It seemed unlikely when yesterday dawned that the biggest story in movie-land would be Lynne Ramsey, the British director of We Need to Talk About Kevin. But that’s how it turned out, as Ramsey announced her exit from Natalie Portman/Jude Law-starring western Jane Got a Gun by failing to show up for the first day of shooting.


That story looks certain to develop further as the film’s producers (of whom Portman is one) race to put a non-disastrous spin on this act of directorial defenestration, but in the meantime here are five more behind-the-scenes movie bust-ups…

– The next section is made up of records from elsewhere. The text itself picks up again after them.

(* ===== verification/LbServingRuns.v ===== *)
(** * LbServingRuns: services that share resources, in memory

    A world that refuses to delete what is in use, and services in it that share
    the health check, its firewall and the backend service. *)
From stdpp Require Import relations.
From S2P Require Import Prelude K8s IoLogic GceInstances AddressManager LoadBalancer GceHosts ComputeCalls ClusterId InternalLb Goroutines ExternalLb LbDispatch LbLogic LbStore InternalLbScope InternalLbEnsure FakeLb LbSharing LbServing.
Local Open Scope Z_scope.

(** ** A world that refuses to delete what is in use *)
Definition usedBackend (m : memory) (n : string) : bool :=
  bool_decide (map_Exists (λ _ rule, sameResource (fr_BackendService rule) (getBackendServiceLink demo_g n) = true) (m_rules m)).
Definition usedCheck (m : memory) (hc : HealthCheck) : bool := bool_decide (map_Exists (λ _ b, hc_SelfLink hc ∈ bs_HealthChecks b) (m_backends m)).
Definition refused {A} (c : Call A) (m : memory) : option error :=
  match c with
  | BackendServicesDelete n r => if usedBackend m n then Some ErrBeingUsedBy else None
  | HealthChecksDelete n => match m_checks m !! n with Some hc => if usedCheck m hc then Some ErrBeingUsedBy else None | None => None end
  | BackendServicesGet n r => match m_backends m !! (n, r) with Some b => if bool_decide (bs_Name b = n) then None else Some (ErrGoogleAPI 500) | None => None end
  | _ => None
  end.
Definition guarded : Compute memory := {| exec A c := λ m, match refused c m with Some e => (Err e, m) | None => memory_exec c m end |}.
Definition padded_sha1 : Sha1 := {| sha1_hex s := (s +:+ "0000000000000000")%string |}.

Lemma guarded_cases {A} (c : Call A) w r w' : @exec _ guarded A c w = (r, w') →
  (∃ e, refused c w = Some e ∧ r = Err e ∧ w' = w) ∨ (refused c w = None ∧ @exec _ memory_compute A c w = (r, w')).
Proof. unfold exec, guarded. cbn. destruct (refused c w) as [e|]; [|by right]. intros [= <- <-]. left. by exists e. Qed.
Ltac guarded_step lemma :=
  intros [(e & He & -> & ->)|[_ E]]%guarded_cases; [|exact (lemma _ _ _ _ _ E)];
  match goal with c : Call _ |- _ => destruct c end; cbn in *; try done; split; try done;
  repeat case_match; simplify_eq; done.
#[refine] Definition guarded_store : @LbStore memory guarded := {|
  rules := m_rules; backends := m_backends; checks := m_checks; firewalls := m_firewalls; groups := m_groups |}.
Proof.
  - intros A c w r w'. guarded_step @rules_memory.
  - intros A c w r w'. guarded_step @backends_memory.
  - intros A c w r w'. guarded_step @checks_memory.
  - intros A c w r w'. guarded_step @firewalls_memory.
  - intros A c w r w'. guarded_step @groups_memory.
Defined.

Lemma guarded_refs : @LbRefs memory guarded guarded_store demo_g.
Proof.
  constructor.
  - intros n w r w' hc k b E Hc Hb Hin. apply guarded_cases in E as [(e & He & -> & ->)|[He _]]; cbn in He, Hc, Hb; rewrite Hc in He.
    + destruct (usedCheck w hc); simplify_eq. done.
    + unfold usedCheck in He. rewrite bool_decide_true in He; [done|]. by exists k, b.
  - intros n w r w' k rule E Hr Hs. apply guarded_cases in E as [(e & He & -> & ->)|[He _]]; cbn in He, Hr.
    + destruct (usedBackend w n); simplify_eq. done.
    + unfold usedBackend in He. rewrite bool_decide_true in He; [done|]. by exists k, rule.
  - intros n region w b w' E. pose proof (@backends_step _ _ guarded_store _ _ _ _ _ E) as [_ Hb]. cbn in Hb.
    apply guarded_cases in E as [(e & _ & [=] & _)|[He _]]. cbn in He. rewrite Hb in He. by case_bool_decide.
Qed.
Lemma padded_separates : @Sha1Separates padded_sha1.
Proof. intros E. vm_compute in E. discriminate E. Qed.

(** ** Three services *)
Definition sharing (name uid : string) (port : Z) : Service :=
  mkService "default" name uid {[ ServiceAnnotationLoadBalancerType := "Internal"; ServiceAnnotationILBBackendShare := "true" ]}%string [] "LoadBalancer"
    [mkPort "TCP" port] "None" EmptyString None [] "Cluster" 0 [].
Definition svc_web : Service := sharing "web" "1234-5678" 80.
Definition svc_db : Service := sharing "db" "9999-0000" 5432.
Definition svc_api : Service := mkService "default" "api" "abcd-0001" ∅ [] "LoadBalancer" [mkPort "TCP" 443] "None" EmptyString None [] "Cluster" 0 [].
Definition st0 : lbState := mkLbState (mkTagCache [] ∅ []) ∅ (mkClusterID true (Some "c1"%string) (Some "c1"%string)).
Definition both : schedule := Nat.even.

Abbreviation ensure_in o m := (@EnsureLoadBalancer _ (logged guarded) memory_order padded_sha1 demo_g both both o demo_nodes (st0, (m, []))).
Abbreviation delete_in o m := (@EnsureLoadBalancerDeleted _ (logged guarded) padded_sha1 demo_g both both o (st0, (m, []))).
Definition web_run := Eval vm_compute in ensure_in svc_web demo_memory.
Definition db_run := Eval vm_compute in ensure_in svc_db web_run.2.2.1.
Definition api_run := Eval vm_compute in ensure_in svc_api db_run.2.2.1.
Definition db_gone := Eval vm_compute in delete_in svc_db api_run.2.2.1.
Definition api_gone := Eval vm_compute in delete_in svc_api db_gone.2.2.1.

(** What was built for the first of them. *)
Definition web_hc : HealthCheck := default (mkHC EmptyString 0 0 0 0 None EmptyString EmptyString EmptyString) (m_checks web_run.2.2.1 !! "k8s-c1-node"%string).
Definition web_bs : BackendService :=
  default (mkBS EmptyString EmptyString EmptyString [] [] EmptyString EmptyString EmptyString)
    (m_backends web_run.2.2.1 !! ("k8s-c1-internal-tcp-nmv1-None000000000000", "us-central1")%string).
Definition web_firewall (n : string) : Firewall := default (mkFW EmptyString EmptyString EmptyString [] [] [] []) (m_firewalls web_run.2.2.1 !! n).
Abbreviation web_established ip w :=
  (@established memory guarded guarded_store memory_order padded_sha1 demo_g "c1" svc_web (ilbCheckPathPort svc_web).1 (ilbCheckPathPort svc_web).2 ip w).
Lemma web_ready : web_established "10.0.0.7" web_run.2.2.1.
Proof.
  exists web_hc, (bs_Backends web_bs), "10.0.0.7"%string. split_and!.
  - split; vm_compute; reflexivity.
  - exists web_bs. split; vm_compute; reflexivity.
  - eexists. split; [vm_compute; reflexivity|]. split; vm_compute; reflexivity.
  - exists (match GetLoadBalancerSourceRanges svc_web with Ret src => src | _ => ∅ end). split; [vm_compute; reflexivity|].
    exists (fw_TargetTags (web_firewall "k8s-fw-a12345678")), (web_firewall "k8s-fw-a12345678"). split; vm_compute; reflexivity.
  - exists (fw_TargetTags (web_firewall "k8s-c1-node-hc")), (web_firewall "k8s-c1-node-hc"). split; vm_compute; reflexivity.
Qed.
Lemma valid_web : validService svc_web.
Proof. split; set_solver. Qed.
Lemma valid_db : validService svc_db.
Proof. split; set_solver. Qed.
Lemma valid_api : validService svc_api.
Proof. split; set_solver. Qed.
Lemma st0_knows : knows "c1" st0.
Proof. split; [done|]. by exists "c1"%string. Qed.

Definition auth_Authorize (kns ksa gsa : string) : io W bool :=
  let reqMapping := mkMapping kns ksa gsa in
  body ← auth_call (if negb useAuth then hmsAuthorizeSAMappingRequest [reqMapping] else authorizeSAMappingRequest [reqMapping]);
  rsp ← lift match body with Ret rsp => Ret rsp | Err err => Err (ErrorfW "request succeeed but got error %w parsing response: %q" err) | Panic => Panic end;
  if bool_decide (head (PermittedMappings rsp) = Some reqMapping) then mret true
  else if bool_decide (head (DeniedMappings rsp) = Some reqMapping) then mret false
  else fail (Errorf "internal error: requested mapping %v not found in response %+v").

(** ** The verifier *)
Abbreviation V := (io (saMap * W)).
Definition serviceAccountAnnotationGSAEmail : string := "iam.gke.io/gcp-service-account".

Definition getGSA (ksa : ServiceAccount) : io W (string * bool) :=
  o ← (r ← try (saIndexer_GetByKey (sa_Key ksa)); match r with inl err => fail (ErrorfW "failed to get ServiceAccount %v: %w" err) | inr o => mret o end);
  match o with
  | None => mret (EmptyString, false)
  | Some None => fail (Errorf "invalid object for service account %v: %#v")
  | Some (Some sa) => mret (default EmptyString (so_Annotations sa !! serviceAccountAnnotationGSAEmail),
                           bool_decide (is_Some (so_Annotations sa !! serviceAccountAnnotationGSAEmail)))
  end.

(** The result and the error, both of which the caller gets. *)
Definition verify (ksa : ServiceAccount) : V (verifyResult * option error) :=
  s ← ask;
  let res := mkResult (default EmptyString (saMap_get ksa s.1)) EmptyString false in
  r ← try (on_snd (getGSA ksa));
  match r with
  | inl err => mret (res, Some err)
  | inr (gsa, existed) =>
      if negb existed || bool_decide (gsa = EmptyString)
      then _ ← put (λ s, (saMap_remove ksa s.1, s.2)); mret (res, None)
      else
        r ← try (on_snd (auth_Authorize (sa_Namespace ksa) (sa_Name ksa) gsa));
        match r with
        | inl err => mret (res, Some (ErrorfW "failed to authorize %s:%s; err: %w" err))
        | inr false => _ ← put (λ s, (saMap_remove ksa s.1, s.2)); mret (mkResult (preVerifiedGSA res) EmptyString true, None)
        | inr true => _ ← put (λ s, (saMap_addOrUpdate ksa gsa s.1, s.2)); mret (mkResult (preVerifiedGSA res) gsa false, None)
        end
  end.

(** The verification runs on when the context ends. *)
Definition ForceVerify (ksa : ServiceAccount) : V verifyResult :=
  '(res, _) ← verify ksa;
  done_ ← on_snd ctx_Done;
  if (done_ : bool) then fail (Errorf "original request context is done: %w") else mret res.

Definition VerifiedGSA (ksa : ServiceAccount) : V string :=
  s ← ask;
  match saMap_get ksa s.1 with
  | Some gsa => mret gsa
  | None =>
      res ← ForceVerify ksa;
      mret (if denied res then EmptyString else curGSA res)
  end.

Fixpoint verifyAll (l : list (option SAObject)) (m : saMap) : V saMap :=
  match l with
  | [] => mret m
  | None :: l => verifyAll l m
  | Some sa :: l =>
      let ksa := mkSA (so_Namespace sa) (so_Name sa) in
      r ← try (VerifiedGSA ksa);
      verifyAll l match r with
                  | inl _ => m
                  | inr gsa => if bool_decide (gsa = EmptyString) then m else <[ ksa := gsa ]> m
                  end
  end.
Definition AllVerified : V saMap := l ← on_snd saIndexer_List; verifyAll l ∅.
Class WorkloadWorld (W : Type) `{Workload W} : Type := {
  clock : W → Z;
  sent : W → list (Z * authRequest);
  published : W → list (gmap string string);
  notes : W → list note;
  Granted : serviceAccountMapping → Prop;
  OnNode : string → wiPod → Prop;

  post_spec req w : wp (RestClient_Post req) (λ r w',
    sent w' = sent w ++ [(clock w, req)] ∧ published w' = published w ∧ notes w' = notes w ∧ clock w ≤ clock w' ∧
    r ≠ Panic ∧ (∀ st, r ≠ Ret (st, Panic)) ∧
    ∀ st rsp m, r = Ret (st, Ret rsp) → m ∈ PermittedMappings rsp → Granted m) w;
  now_spec w : ∃ w', time_Now w = (Ret (clock w'), w') ∧ clock w ≤ clock w' ∧
    (sent w', published w', notes w') = (sent w, published w, notes w);
  done_spec : quiet (λ w, (sent w, published w, notes w)) ctx_Done (λ _, True);
  sa_get_spec key w : (saIndexer_GetByKey key w).2 = w ∧ (saIndexer_GetByKey key w).1 ≠ Panic;
  sa_list_spec w : (saIndexer_List w).2 = w;
  pod_get_spec key w : (podIndexer_GetByKey key w).2 = w;
  pod_ksa_spec key w : (podIndexer_ByKSA key w).2 = w ∧ (podIndexer_ByKSA key w).1 ≠ Panic;
  pod_node_spec node w : (podIndexer_ByNode node w).2 = w ∧
    ∀ pods p, (podIndexer_ByNode node w).1 = Ret pods → Some p ∈ pods → OnNode node p;
  node_get_spec key w : (nodeIndexer_GetByKey key w).2 = w;
  cm_get_spec key w : (cmIndexer_GetByKey key w).2 = w;
  cm_write_spec key d : quiet (λ w, (sent w, published w, notes w)) (cm_write key d) (λ _, True);
  cm_create_spec d w : wp (ConfigMaps_Create d) (λ _ w', sent w' = sent w ∧ published w' = published w ++ [d] ∧ notes w' = notes w) w;
  cm_update_spec d w : wp (ConfigMaps_Update d) (λ _ w', sent w' = sent w ∧ published w' = published w ++ [d] ∧ notes w' = notes w) w;
  cm_delete_spec name : quiet (λ w, (sent w, published w, notes w)) (ConfigMaps_Delete name) (λ _, True);
  notify_cm_spec w : ∃ w', notifyConfigmapHandler w = (Ret tt, w') ∧ sent w' = sent w ∧ published w' = published w ∧ notes w' = notes w ++ [ConfigmapNote];
  notify_node_spec node w : ∃ w', notifyNodeSyncer node w = (Ret tt, w') ∧ sent w' = sent w ∧ published w' = published w ∧ notes w' = notes w ++ [NodeNote node]
}.

(** What the verification of a service account finds. *)
Inductive verdict : Type := NoAccount | Permitted (gsa : string) | Denied | Failed.
#[global] Instance verdict_eq_dec : EqDecision verdict. Proof. solve_decision. Defined.

Section workload.
Context {W : Type} `{WorkloadWorld W}.
Variable useAuth : bool.

(** ** Safety *)
Definition granted (ksa : ServiceAccount) (gsa : string) : Prop := Granted (mkMapping (sa_Namespace ksa) (sa_Name ksa) gsa).
Definition pod_ksa (pod : wiPod) : ServiceAccount := mkSA (wp_Namespace pod) (wp_ServiceAccountName pod).
Definition all_granted (m : saMap) : Prop := map_Forall granted m.

(** A node is given only accounts that a pod listed on it may act as. *)
Definition gsas_granted (node : string) (gsas : list string) : Prop :=
  Forall (λ gsa, ∃ pod, OnNode node pod ∧ granted (pod_ksa pod) gsa) gsas.
Definition request_granted (req : authRequest) : Prop :=
  match req with
  | syncNodeRequest _ node gsas | hmsSyncNodeRequest node gsas _ => gsas_granted node gsas
  | _ => True
  end.
Definition data_granted (data : gmap string string) : Prop :=
  ∃ m, all_granted m ∧ data !! verifiedSAConfigMapKey = Some (serialize m).
Definition world_granted (w : W) : Prop := Forall (request_granted ∘ snd) (sent w) ∧ Forall data_granted (published w).
Definition state_granted (s : saMap * W) : Prop := all_granted s.1 ∧ world_granted s.2.

Lemma keeps_quiet {A} (m : io W A) P : quiet (λ w, (sent w, published w, notes w)) m P → keeps world_granted m P.
Proof.
  intros Hm w Hw. eapply wp_mono, Hm. intros r w' [Heq HP]. injection Heq as H1 H2 H3.
  split; [|done]. unfold world_granted. by rewrite H1, H2.
Qed.
Lemma keeps_read {A} (m : io W A) : (∀ w, (m w).2 = w) → keeps world_granted m (λ _, True).
Proof. intros Hm w Hw. unfold wp. rewrite Hm. done. Qed.
Lemma keeps_post req : request_granted req →
  keeps world_granted (RestClient_Post req) (λ r, ∀ rsp m, r.2 = Ret rsp → m ∈ PermittedMappings rsp → Granted m).
Proof.
  intros Hr w Hw. eapply wp_mono, post_spec. intros r w' (H1 & H2 & _ & _ & _ & _ & HP). destruct Hw as [Hs Hp]. split.
  - split; [rewrite H1; apply Forall_app; repeat constructor; [done|exact Hr]|by rewrite H2].
  - intros [st o] -> rsp m Ho. simpl in Ho. subst o. eauto.
Qed.
Lemma keeps_call req : request_granted req →
  keeps world_granted (auth_call req) (λ o, ∀ rsp m, o = Ret rsp → m ∈ PermittedMappings rsp → Granted m).
Proof.
  intros Hr. unfold auth_call. keeps_step; [by apply keeps_post|]. intros [e|[st body]] HP; [keeps_step|].
  destruct (isErrorHTTPStatus st); keeps_step. exact HP.
Qed.
Lemma keeps_Authorize kns ksa gsa :
  keeps world_granted (auth_Authorize useAuth kns ksa gsa) (λ b, b = true → Granted (mkMapping kns ksa gsa)).
Proof.
  unfold auth_Authorize. keeps_step; [apply keeps_call; by destruct useAuth|]. intros body HP.
  eapply (keeps_bind _ _ _ (λ rsp, ∀ m, m ∈ PermittedMappings rsp → Granted m)).
  { keeps_step. intros rsp. destruct body; try done. intros [= ->] m. by apply HP. }
  intros rsp Hrsp. case_bool_decide as Hh; [keeps_step; intros _; apply Hrsp; by apply head_Some_elem_of|].
  case_bool_decide; by keeps_step.
Qed.
Lemma keeps_Sync node zone gsas : gsas_granted node gsas → keeps world_granted (auth_Sync useAuth node zone gsas) (λ _, True).
Proof.
  intros Hg. unfold auth_Sync. keeps_step; [apply keeps_call|by intros; keeps_step].
  assert (gsas_granted node (sort_Strings gsas)) as Hs by (unfold gsas_granted, sort_Strings; by rewrite merge_sort_Permutation).
  by destruct useAuth.
Qed.
Lemma keeps_now : keeps world_granted time_Now (λ _, True).
Proof.
  intros w Hw. unfold wp. destruct (now_spec w) as (w' & -> & _ & Heq). injection Heq as H1 H2 _. simpl. split; [|done].
  unfold world_granted. by rewrite H1, H2.
Qed.
Lemma keeps_lower {A} (m : io W A) P : keeps world_granted m P → keeps state_granted (on_snd m) P.
Proof. apply keeps_on_snd; unfold state_granted; simpl; tauto. Qed.
Lemma keeps_getGSA ksa : keeps world_granted (getGSA ksa) (λ _, True).
Proof.
  unfold getGSA. eapply (keeps_bind _ _ _ (λ _, True)); [keeps_step; [apply keeps_read; intros w; apply sa_get_spec|intros [e|o] _; by keeps_step]|].
  intros [[sa|]|] _; by keeps_step.
Qed.
Definition nonempty_granted (ksa : ServiceAccount) (gsa : string) : Prop := gsa ≠ EmptyString → granted ksa gsa.

Lemma empty_granted ksa : nonempty_granted ksa EmptyString.
Proof. by intros []. Qed.
#[local] Hint Resolve empty_granted : core.
(** ** The configuration of the cloud *)
Definition fileTokenSource (configFile : option ConfigGlobal) : TokenSource :=
  match configFile with
  | Some f => if bool_decide (cg_TokenURL f = EmptyString) then ComputeTokenSource
              else if bool_decide (cg_TokenURL f = "nil"%string) then NoTokenSource else AltTokenSource (cg_TokenURL f) (cg_TokenBody f)
  | None => ComputeTokenSource
  end.
(** A field of the file: the empty string without a file. *)
Definition fileField (f : ConfigGlobal → string) (configFile : option ConfigGlobal) : string := from_option f EmptyString configFile.
Definition orElse (s other : string) : string := if bool_decide (s = EmptyString) then other else s.

Definition projectAndZone (configFile : option ConfigGlobal) : io W (string * string) :=
  let project := fileField cg_ProjectID configFile in
  let zone := fileField cg_LocalZone configFile in
  '(metaProject, metaZone) ← (if bool_decide (project = EmptyString) || bool_decide (zone = EmptyString) then getProjectAndZone else mret (EmptyString, EmptyString));
  mret (orElse project metaProject, orElse zone metaZone).

(** The name and the URL of the network. *)
Definition fileNetwork (configFile : option ConfigGlobal) : io W (string * string) :=
  let network := fileField cg_NetworkName configFile in
  if bool_decide (network = EmptyString) then name ← getNetworkNameViaMetadata; mret (name, EmptyString)
  else mret (if Contains network "/" then (EmptyString, network) else (network, EmptyString)).
Definition fileSubnetwork (configFile : option ConfigGlobal) : string * string :=
  let subnetwork := fileField cg_SubnetworkName configFile in
  if Contains subnetwork "/" then (EmptyString, subnetwork) else (subnetwork, EmptyString).

Definition generateCloudConfig (configFile : option ConfigGlobal) : io W CloudConfig :=
  '(projectID, zone) ← projectAndZone configFile;
  region ← lift (GetGCERegion zone);
  let regional := from_option cg_Regional false configFile in
  let managedZones := if from_option cg_Multizone false configFile || regional then [] else [zone] in
  '(networkName, networkURL) ← fileNetwork configFile;
  let '(subnetworkName, subnetworkURL) := fileSubnetwork configFile in
  mret (mkCloudConfig (fileField cg_APIEndpoint configFile) (fileField cg_ContainerAPIEndpoint configFile) projectID
    (fileField cg_NetworkProjectID configFile) region regional zone managedZones networkName networkURL subnetworkName subnetworkURL
    (fileField cg_SecondaryRangeName configFile) (from_option cg_NodeTags [] configFile) (fileField cg_NodeInstancePrefix configFile)
    (fileTokenSource configFile) true (NewAlphaFeatureGate (from_option cg_AlphaFeatures [] configFile)) (fileField cg_StackType configFile)
    (fileField cg_ExternalInstanceGroupsPrefix configFile)).

(** ** The cloud *)

(** The base paths of the three versions. *)
Definition basePaths (apiEndpoint v1 beta alpha : string) : string * string * string :=
  if bool_decide (apiEndpoint = EmptyString) then (v1, beta, alpha)
  else
    let beta := ReplaceAll apiEndpoint "v1" "beta" in let alpha := ReplaceAll apiEndpoint "v1" "alpha" in
    if HasSuffix v1 "/projects/" then (getProjectsBasePath apiEndpoint, getProjectsBasePath beta, getProjectsBasePath alpha)
    else (apiEndpoint, beta, alpha).

Definition cloudNetworkURL (config : CloudConfig) (netProjID : string) : string :=
  if bool_decide (cc_NetworkURL config ≠ EmptyString) then cc_NetworkURL config
  else if bool_decide (cc_NetworkName config ≠ EmptyString) then gceNetworkURL (cc_APIEndpoint config) netProjID (cc_NetworkName config)
  else EmptyString.
Definition cloudSubnetworkURL (config : CloudConfig) (netProjID : string) : string :=
  if bool_decide (cc_SubnetworkURL config ≠ EmptyString) then cc_SubnetworkURL config
  else if bool_decide (cc_SubnetworkName config ≠ EmptyString) then gceSubnetworkURL (cc_APIEndpoint config) netProjID (cc_Region config) (cc_SubnetworkName config)
  else EmptyString.

(** [l4LbSrcRngs] is the flag of the load balancers. *)
Definition CreateGCECloud (l4LbSrcRngs : gset string) (config : CloudConfig) : io W Cloud :=
  let networkProjectID := orElse (cc_NetworkProjectID config) (cc_ProjectID config) in
  v1 ← compute_NewService (cc_TokenSource config);
  beta ← computebeta_NewService (cc_TokenSource config);
  alpha ← computealpha_NewService (cc_TokenSource config);
  let '(v1, beta, alpha) := basePaths (cc_APIEndpoint config) v1 beta alpha in
  containerPath ← container_NewService (cc_TokenSource config);
  let containerPath := orElse (cc_ContainerAPIEndpoint config) containerPath in
  _ ← newOauthClient (cc_TokenSource config);
  _ ← newTPUService;
  '(projID, netProjID) ← tryConvertToProjectNames (cc_ProjectID config) networkProjectID;
  let onXPN := bool_decide (projID ≠ netProjID) in
  let networkURL := cloudNetworkURL config netProjID in
  let subnetURL := cloudSubnetworkURL config netProjID in
  managedZones ← (if bool_decide (cc_ManagedZones config = []) then getZonesForRegion (cc_ProjectID config) (cc_Region config)
                  else mret (cc_ManagedZones config));
  let features := cc_AlphaFeatureGate config in
  mret (mkCloud
    (mkGceConfig projID netProjID (cc_Region config) (getProjectsBasePath v1) networkURL subnetURL false onXPN managedZones
       (cc_NodeInstancePrefix config) (cc_ExternalInstanceGroupsPrefix config) l4LbSrcRngs
       (Enabled features AlphaFeatureILBSubsets) (Enabled features AlphaFeatureSkipIGsManagement))
    (mkNodeConfig (cc_StackType config) (cc_Zone config) (cc_UseMetadataServer config))
    (cc_Regional config) (cc_SecondaryRangeName config) (cc_NodeTags config) v1 beta alpha containerPath false).

(** No file, or what reading it gave. *)
Definition newGCECloud (l4LbSrcRngs : gset string) (config : option (outcome ConfigGlobal)) : io W Cloud :=
  configFile ← match config with None => mret None | Some r => f ← lift r; mret (Some f) end;
  cloudConfig ← generateCloudConfig configFile;
  CreateGCECloud l4LbSrcRngs cloudConfig.

(** ** The subnetwork, looked up once *)
Definition setSubnetwork (url : string) (legacy : bool) (c : Cloud) : Cloud :=
  let g := c_gce c in
  mkCloud (mkGceConfig (g_projectID g) (g_networkProjectID g) (g_region g) (g_projectsBasePath g) (g_networkURL g) url legacy (g_onXPN g)
             (g_managedZones g) (g_nodeInstancePrefix g) (g_externalInstanceGroupsPrefix g) (g_l4LbSrcRngs g) (g_ILBSubsets g) (g_SkipIGsManagement g))
    (c_node c) (c_regional c) (c_secondaryRangeName c) (c_nodeTags c) (c_BasePath c) (c_BetaBasePath c) (c_AlphaBasePath c) (c_ContainerBasePath c) (c_once c).
Definition setOnce (c : Cloud) : Cloud :=
  mkCloud (c_gce c) (c_node c) (c_regional c) (c_secondaryRangeName c) (c_nodeTags c) (c_BasePath c) (c_BetaBasePath c) (c_AlphaBasePath c) (c_ContainerBasePath c) true.
Lemma subnetsInCIDR_auto subnets : Forall ipv4Subnet subnets →
  ∃ res, subnetsInCIDR subnets autoSubnetIPRange = Ret res ∧ res `sublist_of` subnets ∧ ∀ s, s ∈ subnets → s ∈ res ↔ inAutoRange s.
Proof.
  induction 1 as [|s subnets (k & n & Hp & Hn) _ (res & Hres & Hsub & Hiff)]; [exists []; split_and!; [done|done|set_solver]|].
  destruct (containsCIDR_exact 9 k autoRange n autoRange_wf Hn) as (b & Hb & Hbiff).
  simpl. rewrite Hp, containsCIDR_auto, Hb. simpl. rewrite Hres. simpl.
  assert (b = true ↔ inAutoRange s) as Hs.
  { rewrite Hbiff. split.
    - intros Hall. exists k, n. split_and!; [done..|]. intros ip Hip Hc. apply (IPNet_Contains_spec 32 9 autoRange ip autoRange_wf Hip). auto.
    - intros (k2 & n2 & Hp2 & _ & Hall) ip Hip Hc. replace n with n2 in Hc by congruence.
      apply (IPNet_Contains_spec 32 9 autoRange ip autoRange_wf Hip). by apply Hall. }
  eexists. split; [reflexivity|]. destruct b; (split; [by constructor|]); intros s' Hs'.
  - rewrite elem_of_cons. apply elem_of_cons in Hs' as [->|Hin]; [naive_solver|]. rewrite Hiff by done. split; [|auto]. intros [->|]; naive_solver.
  - apply elem_of_cons in Hs' as [->|Hin]; [|by apply Hiff]. split; [|naive_solver].
    intros Hr. apply Hiff; [|done]. by apply (elem_of_sublist res subnets s).
Qed.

5. Mervyn LeRoy and just about every director in Hollywood (The Wizard of Oz, 1939)

1939 might have been a golden year in Hollywood history in terms of genuine gems being hoisted up onto the silver screen, but so many directorial heads did roll that it was also something of a creative bloodbath.

Producer David O. Selznick chopped his way through three directors on Gone with the Wind, but Mervyn LeRoy doubled that tally on The Wizard of Oz, chalking up no fewer than six helmers in total – including LeRoy himself and three greats of the studio era, George Cukor, Victor Fleming and King Vidor.

4. Henri-Georges Clouzot and Serge Reggiani (Inferno, 1964)

With the mid-50s double whammy of The Wages of Fear and Les Diaboliques, French director Henri-Georges Clouzot established himself as a master of cinematic suspense, leading Columbia Pictures to hand him an unlimited budget and creative carte blanche for his new thriller, Inferno.

Conceived as an ambitious attempt to depict the psychological self-destruction of a husband convinced his young wife is cheating on him, the project floundered almost as soon as it started filming, culminating with leading man Serge Reggiani storming off set after a week, never to return.

Jean-Louis Trintignant arrived as a replacement, but departed without a frame being shot, and the whole movie was sunk when Clouzot suffered a (non-fatal) heart attack. Inferno was eventually filmed in 1994 by Claude Chabrol, 17 years after Clouzot’s death.

3. Val Kilmer and everyone else on The Island of Doctor Moreau (1996)

‘Disaster’ is probably the word to sum up this notorious mid-90s bomb.

To surmise the most commonly disseminated version of events: Val Kilmer switched parts and declined to deliver his dialogue, with his truculence resulting in director Richard Stanley being fired (Stanley loitered round the production, disguised as one of the story’s mutant islanders).

With Kilmer having relegated himself to a supporting role, his replacement as leading man, Rob Morrow, quit the movie, while the good Doctor himself, Marlon Brando, famously dissed Kilmer by allegedly accusing him of confusing the size of his paycheque with the size of his talent (the England football team, are you listening?).

Panned to oblivion and a box office turd, the deranged lunacy of the movie is most notably commemorated by Dr. Evil and Mini-Me’s piano duet in the second Austin Powers movie.

2. Guillermo del Toro and the Weinsteins (Mimic, 1997)

Having made a splash with his big screen debut, Cronos, Mexican FX ace Guillermo del Toro was duly lined up to direct insect horror schlocker Mimic on behalf of Bob and Harvey Weinstein’s genre imprint, Dimension Films, with recent Oscar-winner Mira Sorvino playing his leading lady.

A dream come true? Anything but according to del Toro: “I remember the worst experience, even above the kidnapping of my father, was shooting Mimic.” The director was eventually fired by the Weinsteins – only for Sorvino to refuse to accept his exit, forcing her then-boyfriend Quentin Tarantino to step in to mediate.

The film was completed by del Toro, but the bruising experience resulted in him retreating to Spain and The Devil’s Backbone. “Mimic was such a bad experience that I didn’t want to go back and do an American movie again,” he later reflected, although of course he did – with his latest, Pacific Rim, opening this July.

1. Kevin Feige and Ed Norton (The Avengers, 2012)

The Avengers had always been the ultimate goal for Marvel Studios’ President of Production Kevin Feige. To bring together the various stars of Marvel’s solo movies in the blockbuster to beat all blockbusters.

But with Robert Downey Jr, Chris Hemsworth, Scarlett Johansson and Chris Evans all signed up, there was one name missing: Ed Norton, star of Marvel’s Incredible Hulk.

Feige’s own take on the omission? “Our decision is definitely not one based on monetary factors, but instead rooted in the need for an actor who embodies the creativity and collaborative spirit of our other talented cast members.”

Rumours flew that Norton’s demand for input into director Joss Whedon’s script triggered the schism, although the actor’s agent took Feige to task, calling his remarks “unprofessional, disingenuous and clearly defamatory”.

However if Norton won that PR war, Marvel came out on top overall, with its recast Hulk, Mark Ruffalo, helping The Avengers deliver a $1.5billion box office bonanza.